Does coffee cause gut inflammation? ›

Regular intake of coffee might increase levels of metabolites that favor a healthy bacterial environment within the intestines. The anti-inflammatory properties found in coffee can contribute positively to maintaining a balanced gut flora and overall well-being.

Which coffee is the least inflammatory? ›

According to studies, decaf coffee may have similar advantages to normal coffee. Results from a few studies suggest that drinking decaffeinated coffee as opposed to caffeinated coffee may result in a small reduction in inflammatory markers.

What plant should you add to your coffee to reduce inflammation? ›

Thanks to curcumin and other related compounds, called curcuminoids, found in turmeric, turmeric coffee offers many potential benefits. These include: Reduced inflammation.

Are eggs inflammatory? ›

According to a 2020 review, eggs contain substances such as trimethylamine-N-oxide, omega-6 fatty acids, and arachidonic acid, which can promote inflammation. However, a 2019 study on adults found no connection between egg consumption and inflammatory biomarkers in the blood.

What is the number one inflammatory food? ›

In particular, experts recommend avoiding these inflammatory foods: Red meat, such as steak and hamburgers. Processed meat, such as bologna, bacon, sausage and lunchmeat. Commercial baked goods such as snack cakes, pies, cookies and brownies.

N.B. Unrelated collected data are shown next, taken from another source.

(** A save that fails stops the conversion at its row: the rows before
    it have been saved by then, the exception of the image library is
    what [preprocess] raises, no record is returned and no later row is
    tried; the disk is as the failed save left it. *)
Theorem preprocess_stops_at_failed_save (batch_size : Z) (i : nat)
    (id : ident) (img : Image) (e : exn) (d d' : list (string * Image)) :
  Z.of_nat i < batch_size ->
  (i <= length (detailed_caption batch))%nat ->
  imgid batch !! i = Some id ->
  image batch !! i = Some img ->
  (forall j d0 id' img',
     (j < i)%nat -> imgid batch !! j = Some id' -> image batch !! j = Some img' ->
     save_error d0 img' ("llava_dataset/images/" +:+ format_ident id' +:+ ".jpg")
       = None) ->
  save_error (d ++ take i files) img
    ("llava_dataset/images/" +:+ format_ident id +:+ ".jpg") = Some (e, d') ->
  preprocess save_error batch batch_size user_prompt d = (Raise e, d').
Proof.
  intros Hi Hlc Hid Him Hok Hfail.
  assert (Hlt : (i < length (imgid batch))%nat) by (eapply lookup_lt_Some; eauto).
  assert (Hli : (i < length (image batch))%nat) by (eapply lookup_lt_Some; eauto).
  unfold preprocess. apply bind_raise. unfold range.
  replace (Z.to_nat batch_size) with (i + S (Z.to_nat batch_size - S i))%nat by lia.
  rewrite seq_app, fmap_app. cbn [seq fmap list_fmap Nat.add].
  eapply for_in_raise.
  - apply (loop_run_upto i 0 [] d); try lia.
    intros j d0 id' img' Hj. apply Hok. lia.
  - change (drop 0 files) with files.
    unfold convert_row, bind, Image_save.
    rewrite getitem_of_nat, Hid, getitem_of_nat, Him, Hfail. reflexivity.
Qed.

(** One turn of the loop with a save that goes through, whether it
    returns or a lookup fails, leaves the disk as it was or with the file
    of its row appended. *)
Lemma convert_row_disk (acc : list pyval) (i : nat) (d : list (string * Image)) :
  (forall d0 img path, save_error d0 img path = None) ->
  (convert_row save_error batch user_prompt acc (Z.of_nat i) d).2 = d \/
  exists f, files !! i = Some f /\
    (convert_row save_error batch user_prompt acc (Z.of_nat i) d).2 = d ++ [f].
Proof.
  intros Hs. unfold convert_row, bind, Image_save, ret. rewrite getitem_of_nat.
  destruct (imgid batch !! i) as [id|] eqn:Hid; [|left; reflexivity].
  rewrite getitem_of_nat.
  destruct (image batch !! i) as [img|] eqn:Him; [|left; reflexivity].
  rewrite Hs.
  right. exists (file_of id img). split.
  - unfold files. rewrite lookup_zip_with, Hid. cbn. now rewrite Him.
  - rewrite getitem_of_nat, Hid, getitem_of_nat.
    destruct (detailed_caption batch !! i); reflexivity.
Qed.

Lemma loop_disk (k : nat) :
  forall (a : nat) (acc : list pyval) (d : list (string * Image)),
    (forall d0 img path, save_error d0 img path = None) ->
    exists m, (m <= k)%nat /\
      (for_in (Z.of_nat <$> seq a k) acc
              (convert_row save_error batch user_prompt) d).2 =
      d ++ take m (drop a files).
Proof.
  induction k as [|k IH]; intros a acc d Hs.
  - exists 0%nat. split; [lia|]. cbn. now rewrite app_nil_r.
  - cbn [seq fmap list_fmap for_in]. unfold bind.
    pose proof (convert_row_disk acc a d Hs) as Hdisk.
    destruct (convert_row save_error batch user_prompt acc (Z.of_nat a) d)
      as [[acc1|e] d1] eqn:Hrow; cbn [snd] in Hdisk.
    + apply convert_row_ok in Hrow
        as (id & img & caption & Hid & Him & _ & _ & ->).
      assert (Hf : files !! a = Some (file_of id img))
        by (unfold files; rewrite lookup_zip_with, Hid; cbn; now rewrite Him).
      destruct (IH (S a) acc1 (d ++ [file_of id img]) Hs) as (m & Hm & ->).
      exists (S m). split; [lia|].
      rewrite (drop_S _ _ _ Hf). cbn [take]. now rewrite <- app_assoc.
    + destruct Hdisk as [-> | (f & Hf & ->)].
      * exists 0%nat. split; [lia|]. cbn. now rewrite app_nil_r.
      * exists 1%nat. split; [lia|].
        rewrite (drop_S _ _ _ Hf). cbn [take]. now rewrite take_0.
Qed.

What are 3 disadvantages of coffee? ›

Coffee containing caffeine can cause insomnia, nervousness and restlessness, stomach upset, nausea and vomiting, increased heart and breathing rate, and other side effects. Consuming large amounts of coffee might also cause headache, anxiety, agitation, ringing in the ears, and irregular heartbeats.

What happens if we drink coffee daily? ›

Drinking more than 4 cups of coffee daily is possibly unsafe. Drinking large amounts might cause side effects due to the caffeine content. These side effects can range from mild to serious and include headache and irregular heartbeat.

Should I quit coffee? ›

Quitting caffeine before becoming fully addicted can help you avoid potential health issues down the road. Dependency can disrupt sleep, increase stress, and lead to a cycle of caffeine consumption that's challenging to break. By making the change early, you reduce the risk of long-term health problems.

How to reduce inflammation in the body fast? ›

Many foods fight inflammation in your body. These include fatty fish (like salmon), fresh fruits and leafy greens, just to name a few. You may also use spices with anti-inflammatory properties, like turmeric, ginger or garlic. Following an anti-inflammatory diet can help reduce and prevent inflammation in your body.

Is coffee creamer bad for inflammation? ›

Unfortunately, coffee creamer is full of trans fat and trans fat is a known trigger of inflammation. And even though the label on your French Vanilla creamer says, “zero grams trans fat”, that doesn't mean you're safe.

Is it better to not drink coffee? ›

The Bottom Line. Drinking coffee every day appears to be safe for generally healthy people, and this habit may actually offer some health benefits too. While there are some potential side effects of consuming coffee, and certain people should avoid it, generally, enjoying coffee every day appears to be A-OK.